Ксения Гусарова – Мода и границы человеческого. Зооморфизм как топос модной образности в XIX–XXI веках (страница 37)
Гибридность, мутация, становление-животным: переосмысление эволюции в постантропоцентрической парадигме
Подобно живым организмам, чьи потомки могут реверсировать к прародительским формам, а могут проявлять новые, доселе невиданные свойства, идеи Дарвина заключают в себе потенциал, который может быть воспринят и реализован диаметрально противоположными способами. С одной стороны, как показывают в наши дни многие исследователи, в первую очередь Эвеллин Ричардс в ее фундаментальной монографии, посвященной дарвиновской идее полового отбора, Дарвин в своих трудах воспроизводил зачастую весьма консервативные представления, характерные для его эпохи и социальной среды. Эти взгляды легко поддавались интерпретации в расистском, сексистском и элитистском ключе, что и произошло с ними впоследствии в контексте социального дарвинизма и евгенических проектов. Но те же самые идеи, которые потенциально легитимировали дальнейшую маргинализацию угнетенных, могли быть использованы для подрыва и отмены привычных иерархий, так как подразумевали динамичную картину мира, исключавшую устойчивые статусы и категории.

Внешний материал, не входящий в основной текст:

(** [Word.index_applicable] *)
Definition index_applicable self index rule : Run bool :=
  do segment <- getitem (segments self) index;
  do conds <- subscript "conditions" (conditions rule);
  if negb (meets_conditions segment conds) then ret false else
  if has_key (first rule) && negb (index =? 0) then ret false else
  if has_key (last rule) && negb (index =? len (segments self) - 1) then ret false else
  do before_ok <-
    match before rule with
    | Some before_conds =>
        if index =? 0 then ret false else
        do before_segment <- getitem (segments self) (index - 1);
        ret (meets_conditions before_segment before_conds)
    | None => ret true
    end;
  if negb before_ok then ret false else
  match after rule with
  | Some after_conds =>
      if index =? len (segments self) - 1 then ret false else
      do after_segment <- getitem (segments self) (index + 1);
      if negb (meets_conditions after_segment after_conds) then ret false
      else ret true
  | None => ret true
  end.

(** [Word.applicable] *)
Definition applicable self rule : Run bool :=
  any (λ i, index_applicable self i rule) (range (len (segments self))).

(** The body of the [for] loop of [Word.apply_rule]: the new value of
    [new_segments] after the iteration at index [i]. *)
Definition apply_rule_body self rule (rule_applies : gmap string (list string))
    (rule_segment : Segment) (new_segments : list Segment) (i : Z)
    : Run (list Segment) :=
  do matched <- index_applicable self i rule;
  if matched then
    if negb (contains (get rule_applies "positive") "deletion") then
      do segment <- getitem (segments self) i;
      ret (new_segments ++ [Segment_add segment rule_segment])
    else ret new_segments
  else
    do segment <- getitem (segments self) i;
    ret (new_segments ++ [segment]).

(** [Word.apply_rule] *)
Definition apply_rule self rule : Run (Word Segment) :=
  do rule_applies <- subscript "applies" (applies rule);
  let rule_segment :=
    Segment_init (get rule_applies "positive")
                 (get rule_applies "negative")
                 (get rule_applies "zero") in
  do new_segments <-
    for_each (range (len (segments self)))
             (apply_rule_body self rule rule_applies rule_segment) [];
  ret (Build_Word new_segments).

End word.

(** ** Notions used to state the properties *)

(** A computation of a boolean returned [True]. *)
Definition holds (m : Run bool) : bool :=
  match outcome m with inr b => b | inl _ => false end.

Section notions.
Context {Segment Conditions : Type} `{!SegmentOps Segment Conditions}.

Implicit Types (self : Word Segment) (rule : Rule Conditions).
Implicit Types (i : Z) (c : Conditions) (a : gmap string (list string)).

(** The segment at the in-range index [i] of a word. *)
Definition segment_at self i : option Segment :=
  if decide (0 ≤ i < len (segments self)) then segments self !! Z.to_nat i
  else None.

(** The segment at index [i] exists and meets the condition set [c]. *)
Definition meets_at self i c : Prop :=
  ∃ s, segment_at self i = Some s ∧ meets_conditions s c = true.

(** Every subscript is within [0, len). *)
Definition in_bounds self (trace : list Z) : Prop :=
  Forall (λ j, 0 ≤ j < len (segments self)) trace.

(** The transformation segment of a rule: the positive, negative and
    zero lists of [rule['applies']], a missing list being empty. *)
Definition transformation_segment a : Segment :=
  Segment_init (get a "positive") (get a "negative") (get a "zero").

(** What the walk puts in the output sequence at index [i]: nothing at
    a matching index of a deletion rule, the combined segment at a
    matching index of any other rule, the segment itself at an index
    that does not match. *)
Definition rewrite_at self rule a i : list Segment :=
  match segment_at self i with
  | Some segment =>
      if holds (index_applicable self i rule) then
        if contains (get a "positive") "deletion" then []
        else [Segment_add segment (transformation_segment a)]
      else [segment]
  | None => []
  end.

(** The word obtained by walking the indices [0 .. len - 1] in order. *)
Definition rewritten self rule a : Word Segment :=
  Build_Word (concat (rewrite_at self rule a <$> range (len (segments self)))).

(** The same rule with another [applies] entry. *)
Definition with_applies rule a : Rule Conditions :=
  {| conditions := conditions rule; first := first rule; last := last rule;
     before := before rule; after := after rule; applies := Some a |}.

(** The segment an index keeps when matching segments are removed. *)
Definition kept_at self rule i : option Segment :=
  if holds (index_applicable self i rule) then None else segment_at self i.

(** The segments at the indices that do not match, in order. *)
Definition unmatched self rule : list Segment :=
  omap (kept_at self rule) (range (len (segments self))).

(** The segment an index contributes when matching segments are
    combined with the transformation segment. *)
Definition merged_at self rule a i : option Segment :=
  (λ segment,
     if holds (index_applicable self i rule)
     then Segment_add segment (transformation_segment a)
     else segment) <$> segment_at self i.

(** The indices of a word at which a rule matches. *)
Definition matching_indices self rule : list Z :=
  filter (λ i, returns (index_applicable self i rule) true)
         (range (len (segments self))).

End notions.

(** ** A model of [Segment] *)

Module SpecSegment.

(** Modelled from the spec: the class [Segment] of [segment.py] is not
    among the sources.  A segment is three sets of feature labels, built
    from three label collections. *)
Record Segment : Type := {
  seg_positive : gset string;
  seg_negative : gset string;
  seg_zero : gset string;
}.

(** Modelled from the spec: the constructor of [Segment], which takes
    three feature-label collections and deduplicates them into sets. *)
Definition init (positive negative zero : list string) : Segment :=
  {| seg_positive := list_to_set positive;
     seg_negative := list_to_set negative;
     seg_zero := list_to_set zero |}.

(** Modelled from the spec: [Segment.meets_conditions].  Every label the
    condition set asserts positive is in the positive set, every label
    asserted negative is in the negative set, every label asserted zero
    is in the zero set; labels that are not mentioned are free. *)
Definition meets (s : Segment) (conds : gmap string (list string)) : bool :=
  forallb (λ f, bool_decide (f ∈ seg_positive s)) (get conds "positive")
  && forallb (λ f, bool_decide (f ∈ seg_negative s)) (get conds "negative")
  && forallb (λ f, bool_decide (f ∈ seg_zero s)) (get conds "zero").

(** Modelled from the spec: [Segment.__add__] (combine).  A label
    mentioned by [other] takes the classification [other] gives it and
    leaves whichever set held it; the other labels stay where they are. *)
Definition add (s other : Segment) : Segment :=
  let mentioned := seg_positive other ∪ seg_negative other ∪ seg_zero other in
  {| seg_positive := (seg_positive s ∖ mentioned) ∪ seg_positive other;
     seg_negative := (seg_negative s ∖ mentioned) ∪ seg_negative other;
     seg_zero := (seg_zero s ∖ mentioned) ∪ seg_zero other |}.

Global Instance ops : SegmentOps Segment (gmap string (list string)) := {|
  Segment_init := init;
  positive := seg_positive;
  negative := seg_negative;
  zero := seg_zero;
  meets_conditions := meets;
  Segment_add := add;
|}.

(** The words and rules of the concrete scenarios. *)
Definition voiced : Segment := init ["voiced"] [] [].
Definition voiceless : Segment := init [] ["voiced"] [].
Definition two_segments : Word Segment := {| segments := [voiced; voiceless] |}.

Definition mk_rule conds fst lst bef aft app : Rule (gmap string (list string)) :=
  {| conditions := conds; first := fst; last := lst;
     before := bef; after := aft; applies := app |}.

Definition is_voiced : gmap string (list string) := {[ "positive" := ["voiced"] ]}.
Definition is_voiceless : gmap string (list string) := {[ "negative" := ["voiced"] ]}.

Definition devoice : gmap string (list string) := {[ "negative" := ["voiced"] ]}.
Definition delete : gmap string (list string) := {[ "positive" := ["deletion"] ]}.
Definition delete_and_more : gmap string (list string) :=
  {[ "positive" := ["nasal"; "deletion"]; "zero" := ["voiced"] ]}.

Definition devoicing := mk_rule (Some is_voiced) None None None None (Some devoice).
Definition delete_voiceless :=
  mk_rule (Some is_voiceless) None None None None (Some delete).
Definition voiced_last :=
  mk_rule (Some is_voiced) None (Some true) None None (Some devoice).
Definition voiceless_first :=
  mk_rule (Some is_voiceless) (Some true) None None None (Some devoice).
Definition voiced_after_voiced :=
  mk_rule (Some is_voiced) None None (Some is_voiced) None (Some devoice).
Definition voiceless_before_voiceless :=
  mk_rule (Some is_voiceless) None None None (Some is_voiceless) (Some devoice).
Definition no_conditions := mk_rule None None None None None (Some devoice).
Definition no_applies := mk_rule (Some is_voiced) None None None None None.

End SpecSegment.

(** ** Further notions: context-free rules, equality of words *)

Section more_notions.
Context {Segment Conditions : Type} `{!SegmentOps Segment Conditions}.

Implicit Types (rule : Rule Conditions) (c : Conditions).
Implicit Types (a : gmap string (list string)).

(** A rule with none of the keys [first], [last], [before], [after]. *)
Definition context_free rule : Prop :=
  first rule = None ∧ last rule = None ∧ before rule = None ∧ after rule = None.

(** What a rule without positional or contextual keys makes of one
    segment: nothing or the combined segment if the segment meets the
    conditions, the segment itself otherwise. *)
Definition rewrite_segment c a (s : Segment) : list Segment :=
  if meets_conditions s c then
    if contains (get a "positive") "deletion" then []
    else [Segment_add s (transformation_segment a)]
  else [s].

(** Two segments have the same positive, negative and zero sets. *)
Definition same_features (s1 s2 : Segment) : Prop :=
  positive s1 = positive s2 ∧ negative s1 = negative s2 ∧ zero s1 = zero s2.

End more_notions.

Module MoreScenarios.
Import SpecSegment.

Definition is_nasal : gmap string (list string) := {[ "positive" := ["nasal"] ]}.

Definition voiceless_before_voiced :=
  mk_rule (Some is_voiceless) None None None (Some is_voiced) (Some devoice).
Definition first_and_before :=
  mk_rule (Some is_voiced) (Some true) None (Some is_voiced) None (Some devoice).
Definition last_and_after :=
  mk_rule (Some is_voiceless) None (Some true) None (Some is_voiceless) (Some devoice).
Definition first_and_last :=
  mk_rule (Some is_voiced) (Some true) (Some true) None None (Some devoice).
Definition one_segment : Word Segment := {| segments := [voiced] |}.
Definition empty_word : Word Segment := {| segments := [] |}.

End MoreScenarios.

(** ** Facts about computations *)

Section run.
Context {A B : Type}.
Implicit Types (m : Run A) (f : A → Run B).

Lemma outcome_bind m f :
  outcome (bind m f) =
  match outcome m with inl e => inl e | inr a => outcome (f a) end.
Proof. unfold bind. by destruct (outcome m). Qed.

Lemma accesses_bind m f :
  accesses (bind m f) =
  accesses m ++ match outcome m with inl _ => [] | inr a => accesses (f a) end.
Proof. unfold bind. destruct (outcome m); simpl; by rewrite ?app_nil_r. Qed.

Lemma returns_bind m f a b :
  returns m a → returns (f a) b → returns (bind m f) b.
Proof. unfold returns. intros Hm Hf. by rewrite outcome_bind, Hm. Qed.

Lemma raises_bind_l m f e : raises m e → raises (bind m f) e.
Proof. unfold raises. intros Hm. by rewrite outcome_bind, Hm. Qed.

Lemma returns_not_raises m a e : returns m a → ¬ raises m e.
Proof. unfold returns, raises. congruence. Qed.

Lemma returns_inj m a a' : returns m a → returns m a' → a = a'.
Proof. unfold returns. congruence. Qed.
End run.

Lemma any_spec {A} (f : A → Run bool) (l : list A) :
  (∀ x, x ∈ l → ∃ b, returns (f x) b) →
  ∃ b, returns (any f l) b ∧ (b = true ↔ ∃ x, x ∈ l ∧ returns (f x) true).
Proof.
  induction l as [|x l IH]; intros Hl; simpl.
  - exists false. split; [done|]. split; [done|].
    intros (x & Hx & _). by apply elem_of_nil in Hx.
  - destruct (Hl x) as [b Hb]; [left|].
    destruct IH as (b' & Hb' & IH); [intros y Hy; apply Hl; by right|].
    destruct b.
    + exists true. split; [by eapply returns_bind|].
      split; [|done]. intros _. exists x. split; [left|done].
    + exists b'. split; [by eapply returns_bind|].
      rewrite IH. split.
      * intros (y & Hy & Hfy). exists y. split; [by right|done].
      * intros (y & Hy & Hfy). apply elem_of_cons in Hy as [->|Hy].
        -- by pose proof (returns_inj _ _ _ Hb Hfy).
        -- eauto.
Qed.

Lemma any_accesses {A} (P : Z → Prop) (f : A → Run bool) (l : list A) :
  (∀ x, x ∈ l → Forall P (accesses (f x))) → Forall P (accesses (any f l)).
Proof.
  induction l as [|x l IH]; intros Hl; simpl; [done|].
  rewrite accesses_bind. apply Forall_app. split; [apply Hl; left|].
  destruct (outcome (f x)) as [|[]]; [done..|].
  apply IH. intros y Hy. apply Hl. by right.
Qed.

По мнению Элизабет Гросс, к прямым интеллектуальным «потомкам» Дарвина можно отнести Анри Бергсона, Жиля Делёза и даже Люс Иригарей, хоть та и отрицает какую-либо связь, воспринимая Дарвина как классического представителя патриархальной науки. Гросс указывает на нестабильность и текучесть реальности как на одну из ключевых тем западной философии XX века, корни которой следует искать в работах Дарвина. Констатированное Дарвином не качественное, а лишь количественное различие между чувственным восприятием, доступным простейшим формам жизни и человеку, играет основополагающую роль для бергсоновской концептуализации «творческой эволюции» и пронизывающего всю органическую материю «жизненного порыва». Укорененной в дарвиновской картине мира представляется также принципиальная открытость и непредсказуемость будущего, которую постулирует Бергсон: «Каждый момент прибавляет нечто новое к тому, что было раньше. Более того, это не только новое, но и непредвиденное. <…> даже сверхчеловеческий интеллект не смог бы предвидеть ту простую неделимую форму, которая сообщает этим абстрактным элементам их конкретную организацию» (Бергсон 2001: 43).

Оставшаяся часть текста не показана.